Она присела на корточки, зажмурившись, пытаясь заглушить бабушкин голос собственным бормотанием.
В этот момент дверь скрипнула, впустив порыв ледяного ветра и крупную фигуру в заиндевевшей одежде.
— Я вернулся, — раздался низкий, спокойный голос Арвида. Он скинул массивные сапоги, и его взгляд, светлый и пронзительный, скользнул с зажмурившейся сестры на бабушку. Нельзя было разглядеть его лицо в густых тенях, но по напряженной спине Юты все было понятно. — Снова ты ее, бабушка, пугаешь этими историями?
— Да что я ей сделаю? — развела руками Илма, но в голосе слышалось странное удовлетворение. — Попробовала бы хоть раз — поняла бы, что в этом нет ничего страшного. Плоть — это просто оболочка. Сила — в костях. А дух… дух уже с нами. — Она кивнула в сторону кукол у камина.
Юта убрала руки с ушей и обернулась к брату, ее медовые глаза горели обидой и любопытством.
— Ну, что говорили-то? Что такого важного, ради чего меня сочли недостойной прийти?
Арвид прошел к столу, его движения были тяжелыми и усталыми. Он был значительно выше сестры, и ей пришлось запрокинуть голову, чтобы встретиться с ним взглядом.
— Ай, ничего интересного, сестрица. Говорили, что нужно новых оленей искать. Стадо редеет. Разводить будем.
— И все? — Юта сложила руки на груди, не веря. — И только из-за этого меня не позвали? Решение о разведении скота?
Арвид потянулся за ковшом с водой, отпил медленно, давая себе время на ответ.
— Юта, зачем тебе? Всё, что нужно, нам и так передадут. Закажут — сделаем.
Арвид стоял, слегка раскачиваясь от усталости, его могучие плечи были опасно скованы морозом. Он потянулся к очагу, пытаясь прогнать ледяную скованность.
— Бабушка, — начал он, глядя на пламя, которое отражалось в его светлых глазах, — а сколько уже прошло с тех пор, как лед с горы рухнул?
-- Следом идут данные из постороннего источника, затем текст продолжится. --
Definition collect_part (name : string) (acc : Collected) (part : HttpMultipartPart)
    : Result Collected :=
  let '(root, entries) := acc in
  match multipart_part_path (mp_headers part) with
  | None => Ok acc
  | Some part_path =>
      metadata ← parse_http_metadata part_path (mp_headers part) (blen (mp_body part));
      if decide (part_path = name) then
        Ok (Some (metadata, mp_body part),
            foldl (λ m e, bt_insert (d_name e) e m) entries (parse_http_directory (mp_body part)))
      else if decide (parent_path part_path = name) then
        let entry_name := base_name part_path in
        Ok (root, bt_insert entry_name (mkDirEntry entry_name (Meta.set_name entry_name metadata))
                    entries)
      else Ok acc
  end.

Fixpoint collect_parts (name : string) (acc : Collected) (parts : list HttpMultipartPart)
    : Result Collected :=
  match parts with
  | [] => Ok acc
  | part :: parts => acc ← collect_part name acc part; collect_parts name acc parts
  end.

Definition parse_multipart_node (name boundary : string) (body : list byte) : Result HttpNode :=
  let name := clean_path name in
  parts ← parse_http_multipart body boundary;
  '(root, entries) ← collect_parts name (None, []) parts;
  match root with
  | None => Err (EMessage ("httpfs " +:+ name +:+ " returned malformed multipart directory listing"))
  | Some (metadata, root_body) => Ok (mkHttpNode metadata root_body (bt_values entries))
  end.

Definition parse_node (name : string) (response : HttpResponse) : Result HttpNode :=
  match multipart_boundary (rp_headers response) with
  | Some boundary => parse_multipart_node name boundary (rp_body response)
  | None =>
      metadata ← parse_http_metadata name (rp_headers response) (blen (rp_body response));
      Ok (mkHttpNode metadata (rp_body response)
            (if Meta.is_dir metadata then parse_http_directory (rp_body response) else []))
  end.

(** The common shape of [load_node_with_headers] and [load_metadata]. *)
Definition load {T} (put : Cached T → HttpFsCache → HttpFsCache) (get : HttpFsCache → Cached T)
    (op : string) (method : Method) (unmodified : string)
    (parse : HttpResponse → Result T) (name : string) (headers : Headers) : M W T :=
  found ← cached get name;
  match found with
  | Some result => lift result
  | None =>
      ignored ← should_ignore name;
      if (ignored : bool) then throw (EPath op name NotFound)
      else
        x ← gets hw_cache;
        let stale := cache_stale_value (get x) name in
        let headers := match stale with
          | Some entry => add_validator_headers headers (hc_validators entry)
          | None => headers
          end in
        response ← raw_request method name headers [];
        let validators := response_validators (rp_headers response) stale in
        let result :=
          if rp_status response =? 304 then
            match hc_payload <$> stale with
            | Some (PayValue t) => Ok t
            | _ => Err (EMessage ("httpfs " +:+ name +:+ unmodified))
            end
          else response ← response_status_result name response; parse response in
        cache_http_result put get name result validators ;;
        lift result
  end.

Definition load_node_with_headers (name : string) (headers : Headers) : M W HttpNode :=
  load set_node hx_node "open" GET " returned HTTP 304 without a cached node" (parse_node name)
    name headers.

Definition load_node (name : string) : M W HttpNode := load_node_with_headers name [].

Definition load_metadata (name : string) : M W Metadata :=
  load set_stat hx_stat "stat" HEAD " returned HTTP 304 without cached metadata"
    (λ response, parse_http_metadata name (rp_headers response) (blen (rp_body response)))
    name [].

(** ** Sending *)

Definition put_node (name content_type : string) (mode : Z) (body : list byte) : M W unit :=
  let headers := bt_insert "Content-Mode" (format_http_mode mode)
    (bt_insert "Content-Type" content_type []) in
  t ← now;
  let headers := bt_insert "Content-Length" (pretty (blen body))
    (bt_insert "Content-Ownership" "0:0"
      (bt_insert "Content-Modified" (pretty (unix_secs t)) headers)) in
  headers ← insert_change_timestamp headers;
  request PUT name headers body ;;
  invalidate_after_change name.

Definition patch_tar (name : string) (body : list byte) : M W unit :=
  if negb (valid_path name) then throw (EPath "patch" name NotFound)
  else
    let name := clean_path name in
    headers ← insert_change_timestamp
      (bt_insert "Content-Length" (pretty (blen body))
        (bt_insert "Content-Type" "application/x-tar" []));
    request PATCH name headers body ;;
    invalidate_after_change name.

(** ** [impl FileSystem for HttpFs] *)

Definition put_file (path : string) (mode : Z) (body : list byte) : M W unit :=
  put_node path "application/octet-stream" mode body.

#[local] Instance http_files : FileHandle W HttpHandle := HttpFiles.http_handle put_file.

Definition open (ctx : FsContext) (name : string) : M W HttpHandle :=
  if negb (valid_path name) then throw (EPath "open" name NotFound)
  else
    node ← load_node (clean_path name);
    mret (if Meta.is_dir (hn_metadata node)
          then directory_file (hn_metadata node) (hn_entries node)
          else BoxRead (HttpFiles.read_file_of (hn_metadata node) (hn_body node))).

Definition stat (ctx : FsContext) (name : string) : M W Metadata :=
  if negb (valid_path name) then throw (EPath "stat" name NotFound)
  else load_metadata (clean_path name).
В хижине воцарилась тишина, нарушаемая лишь потрескиванием поленьев. Илма не ответила сразу. Она взяла свою ритуальную маску и медленно провела по ее шершавой поверхности пальцами, будто читая незримые письмена.
— Три луны сменили друг друга, — наконец произнесла она, и голос ее звучал отрешенно, будто она вела счет не дням, а чему-то куда более важному. — Три луны тишины. Это не к добру.
— А может… — Арвид неуверенно повернулся к ней, — может, все, что мы думали, — просто совпадения? Может, лед просто падает, когда набирает тяжесть, и все дела?
Илма резко встряхнула головой, и костяные подвески в ее волосах гневно зашелестели.
—Нет, внук. В законах зимы не бывает «просто так». В этом нет места пустым совпадениям. Лед — это стрелка наших часов, а его падение — бо́льший циферблат. И они, — она с силой ткнула пальцем в сторону, где, как все знали, лежал путь к Аэтернии, — эти города-пауки, они это знают. Они чувствуют это по своему. Их приборы щекочет, когда наш лед ломает хребет. Они знают, что пора приезжать за своей данью. За нашими «слезами».
— Дань… — Арвид мрачно хмыкнул. — Уже всё собрано и сложено у амбара. Мешки с провизией, шкуры… Кристаллы тоже ждут. А их всё нет и нет. Может, передумали?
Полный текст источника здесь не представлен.